If you wish to browse large data sets, such as DBPedia, Wikidata or any dataset with large amount of triples, please read carefully the "SparqlDataProvider options and settings" section.

Ontodia, SPARQL and web browser security

Ontodia is a JavaScript library and all of its code is executed in a web browser. Since Ontodia accesses remote SPARQL endpoints from a web browser, it is subject to security restrictions in modern browsers. Calls to web-servers that are different from the one that Ontodia was loaded from are forbidden by default by same-origin security policy.

There are two options to consider to evade this limitation:

  1. Proxy all SPARQL requests by the server Ontodia was run from (this is done by Ontodia development server, all embedding examples, this approach is used in ontodia.org, for example)
  2. Use Cross-origin resource sharing or CORS to allow such cross-domain requests.

This problem is not unique to Ontodia and all JavaScript developers calling third-party services encounter it and there is enough knowledge out there on how to make CORS work on major web servers, or how to proxy requests.

The decision on how to deal with this problem in your case depends on your environment and more than one option could be chosen.

Some examples:

  • SPARQL endpoint may have CORS enabled and you can specify endpoint URL directly with SparqlDataProvider. This is the case of DBPedia and Ontodia's DBPedia example nakes use of it. (see src/examples/dbpedia.ts)
  • Ontodia development server proxies all with forwarding requests from /sparql-endpoint to URL specified in SPARQL_ENDPOINT environment variable (see devServer property at webpack.demo.config.js)
  • JSFiddle example of Ontodia use CORS-enabled SPARQL endpoint at https://library-ontodia-org.herokuapp.com/sparql

SparqlDataProvider options and settings

SparqlDataProvider has two things to configure - options and settings. Options were designed to be runtime-focused parameters, while settings are those that won't be changed very often. We understand the possible confusion about such separation and that it could most likely evolve over time.

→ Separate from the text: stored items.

(* ===== verification/CloudInvariant.v ===== *)
(** * What deployments of Windows clients keep

    The statements the handlers of CloudOSD are made of, as an interface: an invariant of
    the database that all of them keep is kept by every request ([CloudStatements]).  The
    invariants of the engine and of OSDeploy are among them, but a deployment may be done
    while steps of its run are not.  The second part holds the rules of the
    tables of CloudOSD ([wf_cloud]). *)

From stdpp Require Import base gmap list strings pretty sorting relations.
From Stdlib Require Import ZArith Lia Ascii.
From S2P Require Import Prelude Json Text JsonParse Digest CloudData OsdeployData TsData Conditions Tree Sequences Content Runs RunState Engine OsdeployRoles OsdeployRuns OsdeployPlan OsdeployService OsdeployInvariant OsdeployTables IpNetwork CloudNames Bubbles BubbleInvariant CloudRuns CloudService.

Section invariant.
Context `{Env} `{Sha256} `{StrSet} `{Secrets} `{IsoTime}.

(** ** All requests *)

Inductive cloud_request_op : Type :=
| CloudArtifactBuilt (given : cloud_artifact) (built_at : option Z)
| CloudVolid (artifact_id volid : string) (job_id : option string)
| CloudPostRun (clear : bool) (b : run_body)
| CloudCreate (a : cloud_args) (bubble_id : option string) (asset_role : string)
| CloudIdentity (run_id : string) (vmid : Z) (vm_uuid mac : string) (node computer_name : option string)
| CloudRegister (vm_uuid mac architecture : string) (build_sha : option string)
| CloudPostEvent (run_id phase event_type severity : string) (message : option string) (data : json)
| CloudView (run_id : string) (hb : option agent_heartbeat)
| CloudListEvents (run_id : string)
| CloudRetry (run_id step_id : string)
| CloudStepResult (run_id step_id agent_id phase status : string) (message : option string) (data : json)
    (hb : option agent_heartbeat)
| CloudSyncAll
| CloudNote (run_id phase event_type severity : string) (message : option string) (data : json)
| CloudReadiness (run_id : string) (given : autopilot_readiness)
| CloudAttempt (given : upload_attempt)
| CloudBackoff (key : string) (retry_after_until : Z) (last_error : string)
| CloudClearBackoff (key : string)
| CloudArchive (run_id reason : string)
| CloudUnarchive (run_id : string)
| CloudArchiveStale (hours : Z)
| CloudArchiveCompleted (hours : Z)
| CloudStepDone (run_id : string) (kinds : list string) (agent_id : string) (message : option string) (data : json)
| CloudBubbles (r : bubble_request).

(** [CloudComplete] is a round of a batch, and the statements of the passes over the guests
    are [CloudStepDone], [CloudNote] and [CloudView]. *)
Definition serve_cloud (r : cloud_request_op) : eff session unit :=
  match r with
  | CloudArtifactBuilt g b => create_artifact g b ;; mret tt
  | CloudVolid a v j => update_artifact_proxmox_volid a v j ;; mret tt
  | CloudPostRun c b => post_run c b ;; mret tt
  | CloudCreate a b r => create_in_bubble a b r ;; mret tt
  | CloudIdentity r v u m n c => post_identity r v u m n c ;; mret tt
  | CloudRegister u m a b => pe_register u m a b ;; mret tt
  | CloudPostEvent r p e sv m d => post_event r p e sv m d ;; mret tt
  | CloudView r hb => view_run r hb ;; mret tt
  | CloudListEvents r => list_run_events r ;; mret tt
  | CloudRetry r st => retry_v2_step r st ;; mret tt
  | CloudStepResult r st a p s m d hb => post_step_result r st a p s m d hb ;; mret tt
  | CloudSyncAll => sync_all_ts_progress
  | CloudNote r p e sv m d => append_event r p e sv m d ;; mret tt
  | CloudReadiness r g => upsert_autopilot_readiness r g ;; mret tt
  | CloudAttempt g => record_autopilot_upload_attempt g ;; mret tt
  | CloudBackoff k u e => set_graph_sync_backoff k u e
  | CloudClearBackoff k => clear_graph_sync_backoff k
  | CloudArchive r rs => post_archive r rs ;; mret tt
  | CloudUnarchive r => post_unarchive r ;; mret tt
  | CloudArchiveStale h => archive_stale_failed_runs h ;; mret tt
  | CloudArchiveCompleted h => archive_completed_old_runs h ;; mret tt
  | CloudStepDone r ks a m d => mark_steps_done_by_kind r ks a m d ;; mret tt
  | CloudBubbles r => serve_bubbles r
  end.

(** ** Statements *)

Class CloudStatements (I : db → Prop) : Prop := {
  ct_artifact id a : preserves I (insert_cloud_artifact id a);
  ct_artifacts f id : preserves I (on_cloud (set_cloud_artifacts (alter f id)));
  ct_event e : preserves I (insert_cloud_event e);
  ct_run id f : (∀ r, cr_request (f r) = cr_request r) → preserves I (on_cloud (set_cloud_runs (alter f id)));
  ct_archive (P : string * cloud_run → Prop) `{∀ x, Decision (P x)} f : (∀ r, cr_request (f r) = cr_request r) →
    preserves I (on_cloud (set_cloud_runs (update_where P f)));
  ct_readiness id r : preserves I (store_autopilot id r);
  ct_attempt a : preserves I (insert_upload_attempt a);
  ct_graph f : preserves I (on_cloud (set_graph_sync_state f));
  ct_ts_run id g : unfinished g → preserves I (update_ts_run id g);
  ct_ts_done id g s : known (cloud_runs (cloud_of (cur s))) id = true → (∀ r, run_ok r → run_ok (g r)) →
    holds_in I s → holds_in I (update_ts_run id g s).2;
  ct_create a : preserves I (create_run a)
}.

Lemma preserves_value_error_409 {A} (I : db → Prop) (m : eff session A) :
  preserves I m → preserves I (value_error_409 m).
Proof. intros Hm s Hs. unfold value_error_409. specialize (Hm s Hs). by destruct (m s) as [[a|[]] s']. Qed.

Section kept.
Context (I : db → Prop) `{!CloudStatements I, !BubbleStatements I, !Keeps serve_run I, !Statements I}.

Lemma kept_update_cloud_run id f : (∀ r, cr_request (f r) = cr_request r) → preserves I (update_cloud_run id f).
Proof. intros Hf. pose proof (ct_run id f Hf). unfold update_cloud_run. preserves_solve. Qed.

Lemma kept_update_unless st id f : (∀ r, cr_request (f r) = cr_request r) → preserves I (update_unless st id f).
Proof. intros Hf. pose proof (kept_update_cloud_run id f Hf). unfold update_unless. preserves_solve. Qed.

Lemma kept_cloud_event r p e sv m d : preserves I (append_event r p e sv m d).
Proof. pose proof ct_event. unfold append_event. preserves_solve. Qed.

Lemma kept_sync_progress id : preserves I (sync_ts_progress_for_run id).
Proof.
  pose proof (kept_mark I). unfold sync_ts_progress_for_run, get_run, list_events. preserves_solve.
Qed.

Lemma kept_lab_assets id : preserves I (mark_lab_assets_complete_for_run id).
Proof. pose proof (kept_update_asset I). unfold mark_lab_assets_complete_for_run. preserves_solve. Qed.

(** A row that was updated is there. *)
Lemma update_unless_known st id f s r s' :
  update_unless st id f s = (Ret (Some r), s') → known (cloud_runs (cloud_of (cur s'))) id = true.
Proof.
  unfold update_unless, update_cloud_run. rewrite run_bind, run_query.
  destruct (cloud_runs _ !! id) as [r0|] eqn:E; [|done]. case_decide; [done|]. run.
  intros [= Hr <-]. apply known_true. eauto.
Qed.

Lemma kept_unless_then st id f {A} (rest : option cloud_run → eff session A) :
  (∀ r, cr_request (f r) = cr_request r) → preserves I (rest None) →
  (∀ r s, known (cloud_runs (cloud_of (cur s))) id = true → holds_in I s → holds_in I (rest (Some r) s).2) →
  preserves I (update_unless st id f ≫= rest).
Proof.
  intros Hf Hn Hr s Hs. rewrite run_bind. pose proof (kept_update_unless st id f Hf s Hs) as Hu.
  destruct (update_unless st id f s) as [[[r|]|e] s'] eqn:E; [|by apply Hn|done].
  apply Hr; [by eapply update_unless_known|done].
Qed.

Lemma ts_waiting_unfinished name : unfinished (ts_waiting name).
Proof.
  split; intros r; unfold ts_waiting, run_ok; simpl; case_decide as E; [done|done| |by intros _ [?|?]].
  by rewrite E.
Qed.

Lemma ts_finished_ok at_ r : run_ok r → run_ok (ts_finished at_ r).
Proof. intros _ _. unfold ts_finished. simpl. destruct (rn_finished_at r); simpl; eauto. Qed.

Lemma kept_gate id at_ now dj row : preserves I (completion_gate id at_ now dj row).
Proof.
  pose proof kept_cloud_event. pose proof kept_lab_assets.
  unfold completion_gate, v2_completion_status, list_run_steps.
  apply preserves_bind; [preserves_solve|intros status].
  destruct (negb _); [preserves_solve|].
  apply kept_unless_then; [done|preserves_solve|]. intros r s Hk Hs.
  rewrite run_bind. pose proof (ct_ts_done id (ts_finished at_) s Hk (ts_finished_ok at_) Hs) as Hd.
  unfold update_ts_run in *. rewrite run_execute in *. revert Hd.
  match goal with |- _ → holds_in I ((?m ≫= ?k) ?x).2 => assert (preserves I (m ≫= k)) as Hp by preserves_solve end.
  apply Hp.
Qed.

Lemma kept_cloud_heartbeat id at_ hb : preserves I (mark_complete_from_heartbeat id at_ hb).
Proof.
  pose proof kept_cloud_event. pose proof kept_sync_progress. pose proof kept_gate.
  pose proof (λ n, ct_ts_run id _ (ts_waiting_unfinished n)).
  assert (∀ st w now, preserves I (update_unless st id (cloud_waiting w at_ now))) by
    (intros; by apply kept_update_unless).
  unfold mark_complete_from_heartbeat, wait_for_domain, heartbeat_event. preserves_solve.
Qed.

Lemma kept_mark_failed id m : preserves I (mark_failed id m).
Proof.
  unfold mark_failed. pose proof (λ st w now, kept_update_unless st id (set_cr_state w now) (λ r, eq_refl)).
  preserves_solve. apply ct_ts_run. split; intros r; unfold run_ok; simpl; [done|].
  intros _ _. destruct (rn_finished_at r); simpl; eauto.
Qed.

Lemma kept_cloud_identity r v u m n c : preserves I (set_run_identity r v u m n c).
Proof.
  pose proof kept_cloud_event. unfold set_run_identity. preserves_solve.
  - by apply kept_update_cloud_run.
  - apply ct_ts_run. split; [done|]. intros ? _ [?|?]; done.
Qed.

Lemma kept_cloud_registered r : preserves I (mark_pe_registered r).
Proof.
  pose proof kept_cloud_event. unfold mark_pe_registered. preserves_solve.
  - by apply kept_update_cloud_run.
  - apply ct_ts_run. split; [done|]. intros ? _ [?|?]; done.
Qed.

Lemma kept_requeue r st by_ m : preserves I (requeue_step r st by_ m).
Proof. apply preserves_forget. exact (keeps (ReqRequeue r st by_ m)). Qed.

Lemma kept_cloud_requeue r st by_ : preserves I (requeue_agent_v2_step r st by_).
Proof.
  pose proof kept_cloud_event. pose proof kept_requeue.
  pose proof (λ st id now, kept_update_unless st id (set_cr_state WaitingV2 now) (λ r, eq_refl)).
  unfold requeue_agent_v2_step, get_step. preserves_solve.
Qed.

Lemma kept_in_bubble a b r : preserves I (create_in_bubble a b r).
Proof.
  pose proof ct_create. pose proof (kept_add_asset I).
  unfold create_in_bubble. apply (preserves_value_error I). preserves_solve.
Qed.

(** Every request of CloudOSD keeps what its statements keep. *)
#[export] Instance serve_cloud_keeps : Keeps serve_cloud I.
Proof.
  pose proof ct_artifact. pose proof ct_artifacts. pose proof ct_readiness. pose proof ct_attempt.
  pose proof ct_graph. pose proof kept_cloud_event. pose proof kept_sync_progress.
  pose proof kept_cloud_heartbeat. pose proof kept_mark_failed. pose proof kept_cloud_identity.
  pose proof kept_cloud_registered. pose proof kept_cloud_requeue. pose proof kept_in_bubble.
  pose proof (kept_complete I). pose proof (kept_role_step I). pose proof (kept_mark I).
  assert (∀ A (o : option A), preserves I (found_run o)) by (intros ? []; unfold found_run; preserves_solve).
  assert (∀ r, preserves I (serve_bubbles r)) by (intros r; apply keeps).
  intros []; simpl; unfold create_artifact, update_artifact_proxmox_volid, get_artifact, post_run,
    known_bubble, published_artifact, post_identity, pe_register, find_run_by_identity, post_event,
    mark_osdcloud_started, mark_osdcloud_finished, view_run, list_run_events, list_events,
    get_run, retry_v2_step, post_step_result, _sync_cloudosd_after_step_result,
    _sync_osdeploy_after_step_result, sync_all_ts_progress,
    upsert_autopilot_readiness, record_autopilot_upload_attempt, set_graph_sync_backoff,
    clear_graph_sync_backoff, post_archive, archive_run, post_unarchive, unarchive_run,
    archive_stale_failed_runs, archive_completed_old_runs, _archive_runs_bulk, archive_runs_by_filter;
    cbv zeta; preserves_solve.
  all: first [by apply kept_update_cloud_run|apply preserves_value_error_409; preserves_solve
             |apply (preserves_value_error I); preserves_solve
             |apply (preserves_try I); unfold get_run; preserves_solve|by apply ct_archive].
Qed.
End kept.

(** ** Invariants of the engine and of OSDeploy *)

(** Deployments are never deleted, and the bubbles are others' business. *)
Definition cloud_grows (g : cloud_tables → cloud_tables) : Prop :=
  ∀ t, lab (g t) = lab t ∧ ∀ id, known (cloud_runs t) id = true → known (cloud_runs (g t)) id = true.

(** Generating the sequence of a deployment is authoring. *)
Lemma kept_cloud_sequence I `{!Keeps serve_authoring I} name dj tag :
  preserves I (_create_sequence_for_run name dj tag).
Proof.
  pose proof (λ n d t c, preserves_forget I _ (keeps (ReqCreateSequence n d t c))).
  pose proof (λ s pa n k ph p e c v pr refs coe rc rd tm rb,
    preserves_forget I _ (keeps (ReqAddStep s pa n k ph p e c v pr refs coe rc rd tm rb))).
  pose proof (λ s c, preserves_forget I _ (keeps (ReqCompile s c))).
  unfold _create_sequence_for_run, add_generated_step. cbv zeta. preserves_solve.
Qed.

Section engine.
Context (I : db → Prop) `{!Keeps serve_authoring I, !Keeps serve_run I}.
Hypothesis tables : ∀ g d, cloud_grows g → I d → I (set_osdeploy (set_cloud g) d).
Hypothesis ts_run : ∀ id g d, unfinished g → I d → I (set_runs (alter g id) d).
Hypothesis ts_done : ∀ id g d, known (cloud_runs (cloud_of d)) id = true →
  (∀ r, run_ok r → run_ok (g r)) → I d → I (set_runs (alter g id) d).

Lemma preserves_cloud_checked (ok : cloud_tables → bool) c g :
  cloud_grows g → preserves I (t ← query cloud_of; checked (ok t) c (set_osdeploy (set_cloud g))).
Proof.
  intros Hg s [Hc Hm]. rewrite run_bind, run_query, run_checked. destruct (ok _); split; simpl; auto.
Qed.

Lemma cloud_grows_same g : (∀ t, lab (g t) = lab t ∧ cloud_runs (g t) = cloud_runs t) → cloud_grows g.
Proof. intros Hg t. destruct (Hg t) as [Hl Hr]. split; [done|]. intros id. by rewrite Hr. Qed.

SparqlDataProvider has the following options:

option description
endpointUrl sparql endpoint URL to use
imagePropertyUris properties to use as image URLs
prepareImages function to extract image URL from element model
queryMethod sets whether you use GET (more compatible, e.g. Virtuozo, but also error-prone due to large request URLs) or POST (less compatible but better on large data sets)

SparqlDataProvider settings allow to tune Ontodia to particular type of schema or ontology definition (RDFS/ORL differ from Wikidata ontology and have different properties to use as subclass and instance-of relations). Also settings could define how to use full-text search functions of particular triplestore.

There is a number of pre-configured sets for settings:

  • OWLStatsSettings - a set that configures Ontodia to work with datasets expressed in RDFS/OWL and with class usage statistics enabled. This is the default set of parameters that Ontodia will use if you don't specify any specific one.
  • OWLRDFSSettings - same as above, but with class statistics turned off. Suitable for large datasets without full-text function in triplestore.
  • WikidataSettings - settings for Wikidata with Blazegraph's full text search
  • DBPediaSettings - settings for DBPedia, filtering out yago classes, with Virtuozo's full text search made use of.